Take every line in the entries that includes the word "have" and copy it.

• [RECORDS SUPPLIED]
==============================
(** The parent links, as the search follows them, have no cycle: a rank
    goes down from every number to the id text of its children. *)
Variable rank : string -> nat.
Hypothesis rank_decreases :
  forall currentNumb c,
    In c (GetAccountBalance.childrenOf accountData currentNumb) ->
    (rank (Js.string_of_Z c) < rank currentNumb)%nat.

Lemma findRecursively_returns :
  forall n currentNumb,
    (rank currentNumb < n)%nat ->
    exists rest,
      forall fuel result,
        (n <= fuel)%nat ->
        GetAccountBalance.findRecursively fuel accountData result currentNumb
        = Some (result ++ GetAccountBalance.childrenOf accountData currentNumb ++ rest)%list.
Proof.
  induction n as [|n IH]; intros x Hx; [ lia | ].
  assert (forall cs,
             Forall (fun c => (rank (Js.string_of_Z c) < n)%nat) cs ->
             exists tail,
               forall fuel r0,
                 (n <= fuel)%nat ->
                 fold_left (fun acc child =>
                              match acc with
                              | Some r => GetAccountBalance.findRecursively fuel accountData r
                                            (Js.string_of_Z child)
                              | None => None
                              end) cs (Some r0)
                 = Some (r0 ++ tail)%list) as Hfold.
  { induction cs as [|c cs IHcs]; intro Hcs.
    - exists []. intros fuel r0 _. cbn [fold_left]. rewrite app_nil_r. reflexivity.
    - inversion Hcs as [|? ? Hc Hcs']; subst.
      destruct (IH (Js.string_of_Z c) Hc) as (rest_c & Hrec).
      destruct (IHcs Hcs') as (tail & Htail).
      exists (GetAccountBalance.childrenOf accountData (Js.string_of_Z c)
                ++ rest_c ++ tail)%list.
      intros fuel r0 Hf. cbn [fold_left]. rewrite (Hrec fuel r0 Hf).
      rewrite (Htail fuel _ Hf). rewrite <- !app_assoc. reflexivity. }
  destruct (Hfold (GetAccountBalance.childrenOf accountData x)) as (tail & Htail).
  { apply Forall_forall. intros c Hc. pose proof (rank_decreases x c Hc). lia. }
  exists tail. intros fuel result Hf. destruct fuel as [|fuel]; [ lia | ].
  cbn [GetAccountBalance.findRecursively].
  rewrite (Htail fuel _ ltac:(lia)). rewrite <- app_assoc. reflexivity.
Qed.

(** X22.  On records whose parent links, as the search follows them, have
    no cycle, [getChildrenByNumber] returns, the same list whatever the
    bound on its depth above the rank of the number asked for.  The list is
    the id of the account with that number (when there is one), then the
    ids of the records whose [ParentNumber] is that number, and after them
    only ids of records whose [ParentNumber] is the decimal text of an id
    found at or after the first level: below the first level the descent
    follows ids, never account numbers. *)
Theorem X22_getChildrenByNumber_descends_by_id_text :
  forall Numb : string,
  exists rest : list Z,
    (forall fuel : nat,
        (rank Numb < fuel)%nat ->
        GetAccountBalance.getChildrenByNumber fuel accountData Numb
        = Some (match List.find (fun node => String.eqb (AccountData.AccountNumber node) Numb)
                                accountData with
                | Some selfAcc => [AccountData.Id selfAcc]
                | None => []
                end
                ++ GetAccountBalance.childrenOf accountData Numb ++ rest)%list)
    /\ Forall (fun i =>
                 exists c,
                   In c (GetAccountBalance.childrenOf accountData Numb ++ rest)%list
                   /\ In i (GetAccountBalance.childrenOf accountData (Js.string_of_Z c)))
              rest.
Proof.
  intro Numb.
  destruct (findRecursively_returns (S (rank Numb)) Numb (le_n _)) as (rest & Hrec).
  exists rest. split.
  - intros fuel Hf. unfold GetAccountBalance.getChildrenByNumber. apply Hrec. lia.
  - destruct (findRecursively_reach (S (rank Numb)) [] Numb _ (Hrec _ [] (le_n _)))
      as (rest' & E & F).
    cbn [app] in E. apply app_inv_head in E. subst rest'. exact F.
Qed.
==============================
• [YOUR RESPONSE]
(** The parent links, as the search follows them, have no cycle: a rank
(** X22.  On records whose parent links, as the search follows them, have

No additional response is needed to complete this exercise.